PB138 — Relax NG

(C) 2018 Masaryk University -- Tomáš Pitner, Luděk Bártek, Adam Rambousek

What is Relax NG

  • Specified by OASIS under OASIS RELAX NG TC

  • "Relax New Generation" modeling language for XML

  • Simpler and easier to use than XML Schema

  • Based on Relax (REgular LAnguage for XML) and

  • TREX (Tree Regular Expressions for XML by James Clark)

What is Relax NG (2)

  • Having both XML and non-XML syntax improving readability

  • published first in 2003

  • later became ISO/IEC 19757 standard

  • uses .rng and .rnc file extensions

Motivation

XML Schema is an industry standard but:

  • too complicated (more than 200 pages of specification)

  • ambiguous in some situations

  • tries to cover all applications area (documents, databases and all in between)

  • hardly fully implemented

  • see http://www.xml.com/lpt/a/2002/01/23/relaxng.html for more

More on Relax NG advantages

  • is simple

  • is easy to learn

  • has both an XML syntax (.rng files) or a compact non-XML syntax (.rnc files)

  • does not change the information set of an XML document

  • supports XML namespaces

  • treats attributes uniformly with elements so far as possible

  • has unrestricted support for unordered content

  • has unrestricted support for mixed content

  • has a solid theoretical basis

  • can partner with a separate datatyping language (such W3C XML Schema Datatypes)

Specifications, Resources

Based on RELAX designed by OASIS-OPEN:

Now ISO standard:

RELAX NG home page (Key resource to Relax NG!):

RELAX NG — an excellent book by Eric van der Vlist:

Relax NG Basic Tools

Validators:

Applications:

Relax NG Editors etc.

Editors, other tools:

Compact syntax

<addressBook>
   <card>
      <name>John Smith</name>
      <email>js@example.com</email>
   </card>
   <card>
      <name>Fred Bloggs</name>
      <email>fb@example.net</email>
   </card>
</addressBook>

DTD model

  • The same model would be expressed in DTD as follows:

<!DOCTYPE addressBook [
<!ELEMENT addressBook (card*)>
<!ELEMENT card (name, email)>
<!ELEMENT name (#PCDATA)>
<!ELEMENT email (#PCDATA)>
]>

RELAX NG pattern

element addressBook {
   element card {
      element name { text },
      element email { text }
   }*
}

Cardinality

If the addressBook is required to be non-empty, then we can use + instead of *:

element addressBook {
   element card {
      element name { text },
      element email { text }
   }+
}

Optional

Now let’s change it to allow each card to have an optional note element:

  • Note that the text pattern matches arbitrary text, including empty text.

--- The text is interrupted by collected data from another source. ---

(** X20.  The insert operation reports success only when the rows went
    in: [execute] answers ["Success: Rows inserted"] to an insert exactly
    when a client is available, the three parameters [dataset_id],
    [table_id] and [rows] are given and not empty, and the library's
    [insert_rows_json] returned an empty list of errors. *)
Theorem X20_insert_success self kwargs :
  fst (execute self "insert" kwargs) = "Success: Rows inserted" <->
  exists c,
    fst (_get_client self) = Done c /\
    truthy (Dict.get "dataset_id" kwargs) = true /\
    truthy (Dict.get "table_id" kwargs) = true /\
    truthy (Dict.get "rows" kwargs) = true /\
    insert_rows_json c (arg (Dict.get "dataset_id" kwargs))
      (arg (Dict.get "table_id" kwargs)) (arg (Dict.get "rows" kwargs)) = Done [].
Proof.
  unfold execute, execute_try.
  destruct (_get_client self) as [[c|m] self']; cbn [fst String.eqb Ascii.eqb Bool.eqb].
  2:{ split; [intro H; discriminate H|]. intros [c [H _]]. discriminate H. }
  destruct (truthy (Dict.get "dataset_id" kwargs));
    [|split; [intro H; discriminate H|intros [c' (_ & H & _)]; discriminate H]].
  destruct (truthy (Dict.get "table_id" kwargs));
    [|split; [intro H; discriminate H|intros [c' (_ & _ & H & _)]; discriminate H]].
  destruct (truthy (Dict.get "rows" kwargs));
    [|split; [intro H; discriminate H|intros [c' (_ & _ & _ & H & _)]; discriminate H]].
  cbn [andb negb].
  destruct (insert_rows_json c _ _ _) as [[|e errors]|m] eqn:Hinsert; cbn [fst]; split.
  - intros _. exists c. now rewrite Hinsert.
  - reflexivity.
  - intro H. discriminate H.
  - intros [c' (Hc & _ & _ & _ & H)]. injection Hc as <-. rewrite Hinsert in H. discriminate H.
  - intro H. discriminate H.
  - intros [c' (Hc & _ & _ & _ & H)]. injection Hc as <-. rewrite Hinsert in H. discriminate H.
Qed.

End Client.
(** ** The trim pass after it has reloaded the cron *)

Lemma trimObserved_rebound (workloads : list Workload) (c : Cron)
    (known : gset string) (s : St) :
  self (snd (trimObserved workloads (Some c) known s)) = self s ∧
  ∀ l seen, fst (trimObserved workloads (Some c) known s) = Ok (l, seen) →
            is_Some l.
Proof.
  revert c known s.
  induction workloads as [|w rest IH]; intros c known s; simpl.
  { split; [done|]. intros l seen [= <- <-]. eauto. }
  rewrite bind_ret. destruct (negb _ && negb _).
  - rewrite bind_readWorld.
    destruct (apiGetCron _ _) as [err|latest].
    { split; [done|]. intros l seen Hfail. discriminate Hfail. }
    destruct (inActiveList _ _); [apply IH|].
    rewrite bind_Eventf.
    match goal with |- context [trimObserved rest (Some c) ?k ?s1] =>
      destruct (IH c k s1) as [Hself Hlatest] end.
    split; [by rewrite Hself|done].
  - destruct (_ && _); [|apply IH].
    rewrite bind_ret, bind_Eventf.
    match goal with |- context [trimObserved rest (Some ?c1) ?k ?s1] =>
      destruct (IH c1 k s1) as [Hself Hlatest] end.
    split; [by rewrite Hself|done].
Qed.

Lemma trimMissing_rebound (refs : list ObjectReference) (c : Cron)
    (known : gset string) :
  stable self (trimMissing refs (Some c) known).
Proof.
  induction refs as [|ref rest IH]; simpl; [done|].
  case_decide; [done|]. apply stable_bind; [done|]. intros cron.
  destruct (newEmptyWorkload cron); [done|].
  apply stable_bind; [done|]. intros [err|o]; [|done].
  apply stable_bind; [|done].
  destruct (IsNotFound err); [|done].
  apply stable_bind; [by apply stable_Eventf|]. intros _.
  apply stable_bind; done.
Qed.

(** X19. Once the trim pass has reloaded the cron (an observed workload
    that is unfinished and not in the in-memory active list, but is in the
    active list of the stored cron), it works on the reloaded copy: the
    caller's cron is not changed by the rest of the pass, so no reference is
    trimmed from it whatever the other workloads are. *)
Theorem trim_after_reload_leaves_cron (w : Workload) (rest : list Workload)
    (s : St) (latest : Cron) :
  existsb (λ r, String.eqb (refUID r) (wUID w)) (Active (Status (self s)))
  = false →
  snd (IsWorkloadFinished w) = false →
  apiGetCron (cronNamespace (self s), cronName (self s)) (world s)
  = inr latest →
  inActiveList (Active (Status latest)) w = true →
  self (snd (trimFinishedWorkloadsFromActiveList (w :: rest) s)) = self s.
Proof.
  intros Hfound Hfin Hget Hin.
  unfold trimFinishedWorkloadsFromActiveList. simpl.
  rewrite bind_assoc, bind_getSelf, Hfound, Hfin. simpl.
  rewrite bind_assoc, bind_readWorld, Hget, Hin.
  rewrite bind_run.
  destruct (trimObserved_rebound rest latest ({[wUID w]} ∪ ∅) s)
    as [Hself Hlatest].
  destruct (trimObserved rest (Some latest) _ s) as [[[l seen]|e|] s1];
    simpl in *; [|done..].
  destruct (Hlatest l seen eq_refl) as [c ->]. simpl.
  rewrite bind_ret. by rewrite trimMissing_rebound.
Qed.
(** * Notebook Navigator: sort resolution, icon picker and file item

    A shallow embedding of the pure and state-passing parts of
    - [utils/sortUtils.ts]      ([getEffectiveSortOption], [sortFiles]),
    - [utils/iconUtils.ts]      ([isEmoji]),
    - [modals/IconPickerModal.ts] (constructor, search, grid keys, [selectIcon]),
    - [components/EmojiPicker.tsx] ([handleInputChange], [handleSubmit]),
    - [components/FileItem.tsx] (feature image, memo comparator),
    followed by the properties proved about them. *)

From Stdlib Require Import ZArith List Lia Bool.
From stdpp Require Import base decidable option list gmap strings sorting pretty.

Local Open Scope Z_scope.

(** ** JavaScript values and strings *)

(** A JavaScript string is a sequence of UTF-16 code units; [length],
    [slice] and indexing count code units, the string iterator and
    [u]-flag regular expressions work on code points. *)
Abbreviation jsstring := (list Z).

(** ASCII literals, one code unit per character. *)
Definition u16 (s : string) : jsstring :=
  (λ a, Z.of_N (Ascii.N_of_ascii a)) <$> String.list_ascii_of_string s.

(** The values a dynamically typed position ([any]) can hold. Numbers are
    the integers; [JObject] stands for every object (arrays and functions
    included) without string methods. *)
Inductive JSValue : Type :=
| JUndefined
| JNull
| JBoolean (b : bool)
| JNumber (n : Z)
| JString (s : jsstring)
| JObject.

(** ToBoolean. *)
Definition truthy (v : JSValue) : bool :=
  match v with
  | JUndefined | JNull => false
  | JBoolean b => b
  | JNumber n => negb (n =? 0)
  | JString s => match s with [] => false | _ => true end
  | JObject => true
  end.
(** * build.py: the build registry (BuildDir), build records (BuildInfo)
      and platform targets (PlatformInfo)

    A shallow embedding of [src/build.py].  Python objects are modelled
    with explicit object identities, the module's mutable state (the
    registry object, the heap of constructed records, the disk and the
    standard output) is threaded through a state-and-exception monad in
    which the state survives a raised exception, as it does in Python. *)

From Stdlib Require Import Ascii String.
From stdpp Require Import gmap strings list fin_maps pretty relations.

Open Scope string_scope.

(** ** Python values and exceptions *)

(** [PlatformInfo] instances: the two attributes set by [__init__]. *)
Record PlatformInfo := mkPlatformInfo {
  pi_platform : string;
  pi_arch : string
}.

(** The values that reach the registry.  [VMethod] is a bound method,
    [VObj] any other object (module, class, function, set), named by
    its type. *)
Inductive pyval :=
| VNone
| VBool (b : bool)
| VStr (s : string)
| VPlatformInfo (p : PlatformInfo)
| VMethod (cls name : string)
| VObj (ty : string).

Inductive exn :=
| Exception (msg : string)
| AttributeError (ty attr : string)
| NameError (name : string)
| TypeError (msg : string)
| FileNotFoundError (path : string)
| NotADirectoryError (path : string).

Abbreviation result A := (exn + A)%type.
(** [path.join(...)], which takes strings only. *)
Definition join_paths (path_join : list string -> string) (parts : list value)
  : outcome string :=
  match parts with
  | [JString a; JString b; JString c] => Return (path_join [a; b; c])
  | _ => Raise Type_error
  end.

(** [custom.appSyncOffline && custom.appSyncOffline.lambda &&
     custom.appSyncOffline.lambda.prefix ? ... : ''] *)
Definition buildPrefix (custom : value) : outcome value :=
  let! offline := lift (get custom "appSyncOffline") in
  if truthy offline then
    if truthy (own offline "lambda") then
      if truthy (own (own offline "lambda") "prefix")
      then Return (own (own offline "lambda") "prefix")
      else Return (JString "")
    else Return (JString "")
  else Return (JString "").

(** [Object.entries(dynamodbTables).reduce(...)] *)
Definition dynamodbTableAliases (tables : props) : props :=
  set_all ((fun entry => (("DYNAMODB_TABLE_" ++ entry.1)%string, entry.2)) <$> tables) [].

(** [v] has a property of its own under [k]. *)
Definition has_own (v : value) (k : string) : bool :=
  match v with
  | JObject _ fields => bool_decide (is_Some (assoc k fields))
  | JArray _ items =>
      bool_decide (is_Some (assoc k (indexed items))) || String.eqb k "length"
  | JString s =>
      bool_decide (is_Some (assoc k (indexed (chars s)))) || String.eqb k "length"
  | _ => false
  end.

(** What [v[k]] finds when [k] is any string: the property of [v] itself,
    or one that [v] inherits from its prototypes (a method such as
    [toString], or the prototype under [__proto__]), or nothing. *)
Inductive member : Type :=
| Own (x : value)
| Inherited
| Missing.

(** [v[k]] for a key that comes from outside.  [inherits v k] tells
    whether the prototypes of [v] have the key. *)
Definition lookup_member (inherits : value -> string -> bool) (v : value) (k : string)
  : result member :=
  if is_nullish v then Throw TypeError
  else if has_own v k then Ok (Own (own v k))
  else if inherits v k then Ok Inherited
  else Ok Missing.

(** The body of [lambdaSource] up to [child.send].  An inherited
    [functions[fn]] is a function or a prototype object: it is truthy and
    has no [handler], so that [fnConfig.handler.split] is a TypeError. *)
Definition lambda_request (inherits : value -> string -> bool)
    (path_join : list string -> string) (process_env : props)
    (dynamodbEndpoint dynamodbTables serverlessConfig serverlessDirectory : value)
    (fn : string) (payload : value) : outcome invocation :=
  let! functions := lift (get serverlessConfig "functions") in
  let! custom := lift (get serverlessConfig "custom") in
  let! provider := lift (get serverlessConfig "provider") in
  let functions := with_default functions empty_object in
  let custom := with_default custom empty_object in
  let provider := with_default provider empty_object in
  let! found := lift (lookup_member inherits functions fn) in
  match found with
  | Missing => Raise (Error ("Cannot find function config for function : " ++ fn))
  | Inherited => let! prefix := buildPrefix custom in Raise Type_error
  | Own fnConfig =>
  if negb (truthy fnConfig)
  then Raise (Error ("Cannot find function config for function : " ++ fn))
  else
    let! prefix := buildPrefix custom in
    match own fnConfig "handler" with
    | JString handler =>
        let parts := split_dot handler in
        let handlerPath := default EmptyString (parts !! 0%nat) in
        let handlerMethod :=
          match parts !! 1%nat with Some m => JString m | None => JUndefined end in
        let! fullPath :=
          join_paths path_join [serverlessDirectory; prefix; JString handlerPath] in
        let! tables := lift (Object_entries dynamodbTables) in
        let! providerEnvironment := lift (get provider "environment") in
        let env :=
          spread (own fnConfig "environment")
            (spread providerEnvironment
               (set_prop "DYNAMODB_ENDPOINT" dynamodbEndpoint
                  (set_all (dynamodbTableAliases tables) (set_all process_env [])))) in
        let execArgv :=
          if truthy (or_undefined (assoc "SLS_DEBUG" process_env))
          then Some ["--inspect-brk"%string] else None in
        Return (Invocation env execArgv (JString fullPath) handlerPath handlerMethod payload)
    | _ => Raise Type_error
    end
  end.

(** [switch (response.type)] *)
Definition lambda_response (response : value) : outcome value :=
  let! type := lift (get response "type") in
  if strict_eq type (JString "error") then Raise (Thrown (own response "error"))
  else if strict_eq type (JString "success") then Return (own response "output")
  else Raise (Error "Unknown response type").

(** [child] is the message the forked runner answers with. *)
Definition lambdaSource (inherits : value -> string -> bool)
    (path_join : list string -> string) (process_env : props)
    (child : invocation -> value)
    (dynamodbEndpoint dynamodbTables serverlessConfig serverlessDirectory : value)
    (fn : string) (payload : value) : outcome value :=
  let! request :=
    lambda_request inherits path_join process_env dynamodbEndpoint dynamodbTables
      serverlessConfig serverlessDirectory fn payload in
  lambda_response (child request).

End Lambda.

(* ===================================================================== *)
(** ** httpSource *)
(* ===================================================================== *)

Module Http.

(** [Object.keys(v)] *)
Definition Object_keys (v : value) : result (list string) :=
  let* entries := Object_entries v in Ok (fst <$> entries).

(** [`?${new URLSearchParams(query)}`]; [encode] is
    [String(new URLSearchParams(query))], which throws on a query it
    cannot read (an array whose items are not pairs). *)
Definition with_question_mark (encode : value -> outcome string) (query : value)
  : outcome string :=
  let! encoded := encode query in Return ("?" ++ encoded)%string.
(** * mavros_gym: episode evaluation and reward shaping

    A shallow embedding of [task_envs/uav_follow_trajectory_task_env.py]
    (class [UAVFollowTrajectoryTaskEnv]) and [mavros_gym/robot_sim_env.py]
    (class [RobotSimEnv]).

    Python floats are idealised: a finite float is a real number with exact
    arithmetic, and the three special values the code can create
    ([float('inf')], [-float('inf')], [float('NaN')]) are kept as tokens
    with the propagation rules of IEEE 754.  Python's [bool] is a subclass
    of [int] with [True == 1] and [False == 0]; a flag that the code uses
    both as a truth value and as a number is a number here. *)

From Stdlib Require Import Reals Lra ZArith Lia String Bool List.
Import ListNotations.

Set Implicit Arguments.

Local Open Scope R_scope.

(** ** Python numbers *)

Inductive pyfloat : Type :=
| Fin (r : R)
| PInf
| NInf
| NaN.

Definition Rltb (a b : R) : bool := if Rlt_dec a b then true else false.
Definition Rleb (a b : R) : bool := if Rle_dec a b then true else false.
Definition Reqb (a b : R) : bool := if Req_dec_T a b then true else false.

Definition pf_is_zero (x : pyfloat) : bool :=
  match x with Fin r => Reqb r 0 | _ => false end.

Definition pf_is_neg (x : pyfloat) : bool :=
  match x with Fin r => Rltb r 0 | NInf => true | _ => false end.

Definition pf_inf (negative : bool) : pyfloat :=
  if negative then NInf else PInf.

Definition pf_opp (x : pyfloat) : pyfloat :=
  match x with
  | Fin r => Fin (- r)
  | PInf => NInf
  | NInf => PInf
  | NaN => NaN
  end.

Definition pf_add (x y : pyfloat) : pyfloat :=
  match x, y with
  | Fin a, Fin b => Fin (a + b)
  | NaN, _ | _, NaN => NaN
  | PInf, NInf | NInf, PInf => NaN
  | PInf, _ | _, PInf => PInf
  | NInf, _ | _, NInf => NInf
  end.

Definition pf_sub (x y : pyfloat) : pyfloat := pf_add x (pf_opp y).

Definition pf_mul (x y : pyfloat) : pyfloat :=
  match x, y with
  | Fin a, Fin b => Fin (a * b)
  | NaN, _ | _, NaN => NaN
  | _, _ =>
      if pf_is_zero x || pf_is_zero y then NaN
      else pf_inf (xorb (pf_is_neg x) (pf_is_neg y))
  end.

(** Division as numpy's float64 does it: no exception, a zero divisor gives
    an infinity or NaN (zeros carry no sign in this model). *)
Definition pf_div (x y : pyfloat) : pyfloat :=
  match x, y with
  | NaN, _ | _, NaN => NaN
  | Fin a, Fin b =>
      if Reqb b 0 then (if Reqb a 0 then NaN else pf_inf (Rltb a 0))
      else Fin (a / b)
  | Fin _, _ => Fin 0
  | _, Fin _ => pf_inf (xorb (pf_is_neg x) (pf_is_neg y))
  | _, _ => NaN
  end.

Definition pf_ltb (x y : pyfloat) : bool :=
  match x, y with
  | Fin a, Fin b => Rltb a b
  | NaN, _ | _, NaN => false
  | NInf, NInf | PInf, _ | _, NInf => false
  | _, _ => true
  end.

Definition pf_leb (x y : pyfloat) : bool :=
  match x, y with
  | Fin a, Fin b => Rleb a b
  | NaN, _ | _, NaN => false
  | NInf, _ | _, PInf => true
  | _, _ => false
  end.

(** [x > y] is [y < x]. *)
Definition pf_gtb (x y : pyfloat) : bool := pf_ltb y x.

(** Truth value of a number: [bool(x)] is [x != 0], so NaN is true. *)
Definition truthy (x : pyfloat) : bool := negb (pf_is_zero x).

Definition of_bool (b : bool) : pyfloat := Fin (if b then 1 else 0).

(** [a or b] gives [a] when [a] is true and [b] otherwise. *)
Definition py_or (a b : pyfloat) : pyfloat := if truthy a then a else b.

(** ** Exceptions and results *)

Inductive exn : Type :=
| ValueError
| TypeError
| IndexError
| UnboundLocalError
| NotImplementedError.

Inductive result (A : Type) : Type :=
| Returned (a : A)
| Raised (e : exn).

Arguments Returned {A} a.
Arguments Raised {A} e.

Definition rbind {A B} (c : result A) (k : A -> result B) : result B :=
  match c with
  | Returned a => k a
  | Raised e => Raised e
  end.

Declare Scope result_scope.
Delimit Scope result_scope with result.
Notation "x <- c ;; k" := (rbind c (fun x => k))
  (at level 61, c at next level, right associativity) : result_scope.

Fixpoint rmap {A B} (f : A -> result B) (l : list A) : result (list B) :=
  match l with
  | [] => Returned []
  | a :: l' =>
      rbind (f a) (fun b => rbind (rmap f l') (fun bs => Returned (b :: bs)))
  end.

(** [math.sqrt], [math.log] and [math.acos] raise [ValueError] outside their
    domain and pass NaN through. *)
Definition math_sqrt (x : pyfloat) : result pyfloat :=
  match x with
  | Fin r => if Rltb r 0 then Raised ValueError else Returned (Fin (sqrt r))
  | PInf => Returned PInf
  | NInf => Raised ValueError
  | NaN => Returned NaN
  end.

Definition math_log (x : pyfloat) : result pyfloat :=
  match x with
  | Fin r => if Rleb r 0 then Raised ValueError else Returned (Fin (ln r))
  | PInf => Returned PInf
  | NInf => Raised ValueError
  | NaN => Returned NaN
  end.

Definition math_acos (x : pyfloat) : result pyfloat :=
  match x with
  | Fin r =>
      if Rltb r (-1) || Rltb 1 r then Raised ValueError
      else Returned (Fin (acos r))
  | NaN => Returned NaN
  | _ => Raised ValueError
  end.

(** [np.sqrt] never raises: a negative argument gives NaN. *)
Definition np_sqrt (x : pyfloat) : pyfloat :=
  match x with
  | Fin r => if Rltb r 0 then NaN else Fin (sqrt r)
  | PInf => PInf
  | _ => NaN
  end.

(** ** numpy: one-dimensional float arrays

    A float64 array of shape [(n,)] is a list of [n] numbers.  Slicing never
    raises (it clamps); indexing raises [IndexError] out of range; an
    element-wise operation on shapes [(m,)] and [(n,)] broadcasts when
    [m = n] or one of them is 1 and raises [ValueError] otherwise. *)

Fixpoint zip_with {A B C} (f : A -> B -> result C) (a : list A) (b : list B)
  : result (list C) :=
  match a, b with
  | x :: a', y :: b' =>
      rbind (f x y) (fun c =>
      rbind (zip_with f a' b') (fun cs => Returned (c :: cs)))
  | _, _ => Returned []
  end.

Definition broadcast2 {A B C} (f : A -> B -> result C)
  (a : list A) (b : list B) : result (list C) :=
  if Nat.eqb (length a) (length b) then zip_with f a b
  else match a, b with
       | [x], _ => rmap (f x) b
       | _, [y] => rmap (fun x => f x y) a
       | _, _ => Raised ValueError
       end.

Definition np_binop {A} (f : pyfloat -> pyfloat -> A) (a b : list pyfloat)
  : result (list A) :=
  broadcast2 (fun x y => Returned (f x y)) a b.

Definition np_sub := np_binop pf_sub.
Definition np_add := np_binop pf_add.
Definition np_le := np_binop pf_leb.
Definition np_gt := np_binop pf_gtb.

(** [a + s], [s * a] for a scalar [s]. *)
Definition np_add_scalar (a : list pyfloat) (s : pyfloat) : list pyfloat :=
  map (fun x => pf_add x s) a.
Definition np_sub_scalar (a : list pyfloat) (s : pyfloat) : list pyfloat :=
  map (fun x => pf_sub x s) a.
Definition np_scale (s : pyfloat) (a : list pyfloat) : list pyfloat :=
  map (pf_mul s) a.

Definition np_all (l : list bool) : bool := forallb (fun b => b) l.

(** [a[i]] and [a[i:j]]. *)
Definition getitem {A} (a : list A) (i : nat) : result A :=
  match nth_error a i with
  | Some x => Returned x
  | None => Raised IndexError
  end.

Definition slice {A} (i j : nat) (a : list A) : list A :=
  skipn i (firstn j a).

Fixpoint vdot (a b : list pyfloat) : pyfloat :=
  match a, b with
  | x :: a', y :: b' => pf_add (pf_mul x y) (vdot a' b')
  | _, _ => Fin 0
  end.

Definition np_dot (a b : list pyfloat) : result pyfloat :=
  if Nat.eqb (length a) (length b) then Returned (vdot a b)
  else Raised ValueError.

(** [np.linalg.norm] of a 1-d array is [sqrt(x.dot(x))]. *)
Definition np_linalg_norm (a : list pyfloat) : pyfloat := np_sqrt (vdot a a).

(** ** numpy: values of the geodesic branch

    The geodesic branch of [get_difference_between_orientations] builds
    arrays whose entries are themselves arrays.  [npv] is the universe of
    such values: a scalar, or an array of values.  A float array is an
    array of scalars; an array holding a scalar next to an array is a
    ragged (dtype object) array.  An operator applies entry by entry, with
    the broadcasting rule above at every level.  Arrays of more than one
    regular dimension do not occur in the program. *)

#[local] Unset Elimination Schemes.
Inductive npv : Type :=
| Sc (x : pyfloat)
| Ar (l : list npv).
#[local] Set Elimination Schemes.

Definition of_floats (l : list pyfloat) : npv := Ar (map Sc l).

Fixpoint npv_map (f : pyfloat -> pyfloat) (v : npv) : npv :=
  match v with
  | Sc x => Sc (f x)
  | Ar l => Ar (map (npv_map f) l)
  end.

Fixpoint npv_binop (f : pyfloat -> pyfloat -> pyfloat) (a b : npv) {struct a}
  : result npv :=
  match a with
  | Sc x => Returned (npv_map (f x) b)
  | Ar l =>
      match b with
      | Sc y => Returned (npv_map (fun x => f x y) a)
      | Ar m =>
          rbind (broadcast2 (npv_binop f) l m) (fun cs => Returned (Ar cs))
      end
  end.

Definition npv_sum (l : list npv) : result npv :=
  fold_right (fun x acc => rbind acc (fun s => npv_binop pf_add x s))
             (Returned (Sc (Fin 0))) l.

Definition npv_dot (a b : npv) : result npv :=
  match a, b with
  | Ar l, Ar m =>
      if Nat.eqb (length l) (length m)
      then rbind (zip_with (npv_binop pf_mul) l m) npv_sum
      else Raised ValueError
  | _, _ => npv_binop pf_mul a b
  end.

Definition npv_linalg_norm (a : npv) : result npv :=
  rbind (npv_dot a a) (fun d => Returned (npv_map np_sqrt d)).

Definition npv_index (a : npv) (i : nat) : result npv :=
  match a with
  | Ar l => getitem l i
  | Sc _ => Raised IndexError
  end.

Definition npv_slice (i j : nat) (a : npv) : result npv :=
  match a with
  | Ar l => Returned (Ar (slice i j l))
  | Sc _ => Raised IndexError
  end.

(** Conversion to a Python float, as [math.sqrt(x)] does with its argument:
    a scalar, or an array of exactly one scalar. *)
Definition to_float (v : npv) : result pyfloat :=
  match v with
  | Sc x => Returned x
  | Ar [Sc x] => Returned x
  | Ar _ => Raised TypeError
  end.

(** Truth value of [v] in an [if]: an array of more than one element has
    none ([ValueError]). *)
Fixpoint npv_truth (v : npv) : result bool :=
  match v with
  | Sc x => Returned (truthy x)
  | Ar [] => Returned false
  | Ar [w] => npv_truth w
  | Ar _ => Raised ValueError
  end.

Definition npv_is_scalar (v : npv) : bool :=
  match v with Sc _ => true | Ar _ => false end.

Definition npv_row_length (v : npv) : option nat :=
  match v with
  | Ar l => if forallb npv_is_scalar l then Some (length l) else None
  | Sc _ => None
  end.

Definition npv_regular (items : list npv) : bool :=
  forallb npv_is_scalar items
  || match map npv_row_length items with
     | Some n :: rest =>
         forallb (fun o => match o with
                           | Some k => Nat.eqb k n
                           | None => false
                           end) rest
     | _ => false
     end.

(** [np.array(items)] on a list or tuple.  Entries of one shape make a
    regular array.  Entries of different shapes are ragged: numpy before
    1.24 builds a dtype-object array from them, numpy from 1.24 on raises
    [ValueError]; [legacy] says which numpy runs. *)
Definition np_array (legacy : bool) (items : list npv) : result npv :=
  if npv_regular items || legacy then Returned (Ar items)
  else Raised ValueError.

(** [np.array(obj, d)] takes its second positional argument as the dtype;
    a number or an array is not a dtype. *)
Definition np_array_dtype (obj dtype : npv) : result npv := Raised TypeError.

  • Note also that whitespace separating tags is ignored when matching against a pattern.

element addressBook {
   element card {
      element name { text },
      element email { text },
      element note { text }?
   }*
}
# and this is a comment

Choice

If we want to have a choice of two (more) alternatives for one content model (eg. in card):

<addressBook>
   <card>
      <givenName>John</givenName>
      <familyName>Smith</familyName>
      <email>js@example.com</email>
   </card>
   <card>
      <name>Fred Bloggs</name>
      <email>fb@example.net</email>
   </card>
</addressBook>

Choice (2)

element addressBook {
   element card {
      # here is the option
      (element name { text }
         | (element givenName { text },
            element familyName { text })),
      element email { text },
      element note { text }?
   }*
}

Attributes

Specifies that addressBook has attributes instead of elements:

element addressBook {
   element card {
      attribute name { text },
      attribute email { text }
   }*
}

Alternatively attributes or elements

  • The , and | connectors can combine element and attribute patterns without restriction.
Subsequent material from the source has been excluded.